- _What you should do_
Output range, inclusive: from the line containing "- rewrite add_entry_app_l" to the line containing "eapply Forall_impl; [exact H2|].". Restate those lines from the data below word for word and only those.

Stored data entries

Section add_exception.
Context (w : world) (F : list Z) (c e snapbit leaf : Z) (path : list etree_path) (lo hi : Z) (CL CR : aleaf)
  (Fo : list Z) (b : block) (L : aleaf).
Abbreviation i := (image (sb w)).
Abbreviation mask := (snapmask (sb w)).
Abbreviation add := (add_entry c e snapbit mask).
Context (Hctx : ctx (view w) (etree_levels i) (etree_root i) c 0 path leaf lo hi CL CR Fo)
  (Hvl : view w leaf = Some b) (Hrl : leaf_rep b L) (Hwl : leaf_wf L) (Hin : within lo hi L)
  (HF : F ≡ₚ leaf :: Fo) (Hnd : NoDup F) (Hm : meta_ok w F)
  (Hus : forall x, x ∈ path.*1 ++ [leaf] -> usable w x) (He : is_u64 e) (Hsn : -1 <= snapbit < 64)
  (Hmask : is_u64 mask) (Hroot : is_u64 (etree_root i)) (Huniq : already_unique L c snapbit mask = false)
  (Hsize : 1088 <= allocsize (metadata (sb w))).

(** What the insertion leaves behind: on success the exception is in the
    tree and the leaf is released.  Without a block for a new leaf nothing
    has changed; without one for a new node entries are missing. *)
Definition added (r : Z) (w' : world) : Prop :=
  exists C' F', tree_ok w' C' F' /\ mstep (length path + 2) w w' F F' /\ xstep w w' /\
    ((r = 0 /\ C' = add (CL ++ L ++ CR) /\ took w' w [leaf]) \/
     (r = - ENOMEM /\ lack w (length path + 2) /\ C' = CL ++ L ++ CR /\ took w w' []) \/
     (r = - ENOMEM /\ lack w (length path + 2) /\ C' `sublist_of` add (CL ++ L ++ CR) /\ took w' w [leaf])).

Lemma add_here : lo <= c < hi /\ 0 <= lo /\ hi <= KEY_TOP /\ is_u32 c /\ Forall ent_ok L /\
  usable w leaf /\ leaf ∈ F /\ length b = Z.to_nat (allocsize (metadata (sb w))).
Proof.
  pose proof (ctx_range _ _ _ _ _ _ _ _ _ _ _ _ Hctx) as (Hc & Hlo & Hhi). split_and!; try done; try lia.
  - unfold is_u32, KEY_TOP in *. lia.
  - by destruct Hrl as (_ & ? & _).
  - apply Hus. in_list.
  - rewrite HF. by left.
  - by eapply view_length; [apply Hm|].
Qed.

Lemma add_mid : add (CL ++ L ++ CR) = CL ++ add L ++ CR.
Proof.
  destruct add_here as (Hc & _). destruct (ctx_within _ _ _ _ _ _ _ _ _ _ _ _ Hctx) as [WL WR].
  rewrite add_entry_app, add_entry_app_l; [done| |].
  - eapply Forall_impl; [exact WR|]. cbn. intros. lia.
  - eapply Forall_impl; [exact WL|]. cbn. intros. lia.
Qed.

(** There is room in the leaf. *)
Lemma add_room b' :
  leaf_rep b' (add L) -> length b' = length b ->
  wp (set_data leaf b') (fun _ => wp (brelse_dirty leaf;; mret 0) added) w.
Proof.
  intros Hr' Hl'. destruct add_here as (Hc & Hlo & Hhi & Hc32 & Hok & Hu & Hinl & Hlb).
  eapply wp_mono; [apply (edit_release w F leaf b'); [done|done|done|congruence]|].
  cbv beta. intros _ w0 H0. wp_step. eapply wp_mono; [exact H0|]. cbv beta. intros _ w1 Hw1. wp_steps.
  assert (Es : sb w1 = sb w) by apply Hw1.
  assert (HnF : leaf ∉ Fo) by (rewrite HF in Hnd; by apply NoDup_cons in Hnd as [? _]).
  destruct (ctx_plug (view w1) (etree_levels i) (etree_root i) c 0 path leaf lo hi CL CR Fo (add L) [leaf]) as (F' & HF' & Hp).
  { eapply ctx_ext; [|exact Hctx]. intros x Hx. rewrite (wr_view _ _ _ _ _ Hw1), decide_False; [done|]. by intros ->. }
  { exists b'. rewrite (wr_view _ _ _ _ _ Hw1), decide_True by done. split_and!; try done.
    - by apply add_entry_wf.
    - apply add_entry_within; [apply Hwl|done|done]. }
  exists (add (CL ++ L ++ CR)), F'. rewrite add_mid. split_and!.
  - unfold tree_ok. rewrite Es. split_and!; try done. rewrite Hp. cbn [app]. by rewrite <- HF.
  - eapply mstep_sub; [apply (mstep_mono 0); [apply Hw1|lia]|]. intros x. rewrite Hp, HF. done.
  - apply Hw1.
  - left. split_and!; try done. apply Hw1.
Qed.

(** The entries of the two halves after the insertion. *)
Lemma add_halves L1 L2 key :
  L = L1 ++ L2 -> L1 <> [] -> L2 <> [] -> Forall (fun d => d.1 < key) L1 -> Forall (fun d => key <= d.1) L2 ->
  lo < key < hi /\ add L = (if c <? key then add L1 else L1) ++ (if c <? key then L2 else add L2) /\
  within lo key (if c <? key then add L1 else L1) /\ within key hi (if c <? key then L2 else add L2) /\
  leaf_wf (if c <? key then add L1 else L1) /\ leaf_wf (if c <? key then L2 else add L2).
Proof.
  intros E Hn1 Hn2 H1 H2. destruct add_here as (Hc & _ & _ & _ & Hok & _). rewrite E in *.
  apply Forall_app in Hin as [Hi1 Hi2]. apply Forall_app in Hok as [Hok1 Hok2]. destruct (leaf_wf_app _ _ Hwl) as [W1 W2].
  assert (Hkey : lo < key < hi).
  { destruct L1 as [|d1 L1']; [done|]. destruct L2 as [|d2 L2']; [done|].
    apply Forall_cons in H1 as [? _], H2 as [? _], Hi1 as [? _], Hi2 as [? _]. lia. }
  assert (Hr1 : within lo key L1) by (eapply Forall_impl; [apply Forall_and; split; [exact H1|exact Hi1]|]; cbn; lia).
  assert (Hr2 : within key hi L2) by (eapply Forall_impl; [apply Forall_and; split; [exact H2|exact Hi2]|]; cbn; lia).
  destruct (Z.ltb_spec c key) as [Hlt|Hge].
  - rewrite add_entry_app_l by (eapply Forall_impl; [exact H2|]; cbn; lia).
    assert (Hu1 : already_unique L1 c snapbit mask = false).
    { rewrite <- Huniq. apply already_unique_ext. symmetry. apply excs_of_app_l.
      eapply Forall_impl; [exact H2|]. cbn. lia. }
    split_and!; try done; try lia; [apply add_entry_within; [apply W1|done|lia]|by apply add_entry_wf].
  - rewrite add_entry_app by (eapply Forall_impl; [exact H1|]; cbn; lia).
    assert (Hu2 : already_unique L2 c snapbit mask = false).
    { rewrite <- Huniq. apply already_unique_ext. symmetry. apply excs_of_app.
      eapply Forall_impl; [exact H1|]. cbn. lia. }
    split_and!; try done; try lia; [apply add_entry_within; [apply W2|done|lia]|by apply add_entry_wf].
Qed.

- _Result for this exercise_
  - rewrite add_entry_app_l by (eapply Forall_impl; [exact H2|]; cbn; lia).
    assert (Hu1 : already_unique L1 c snapbit mask = false).
    { rewrite <- Huniq. apply already_unique_ext. symmetry. apply excs_of_app_l.
      eapply Forall_impl; [exact H2|]. cbn. lia. }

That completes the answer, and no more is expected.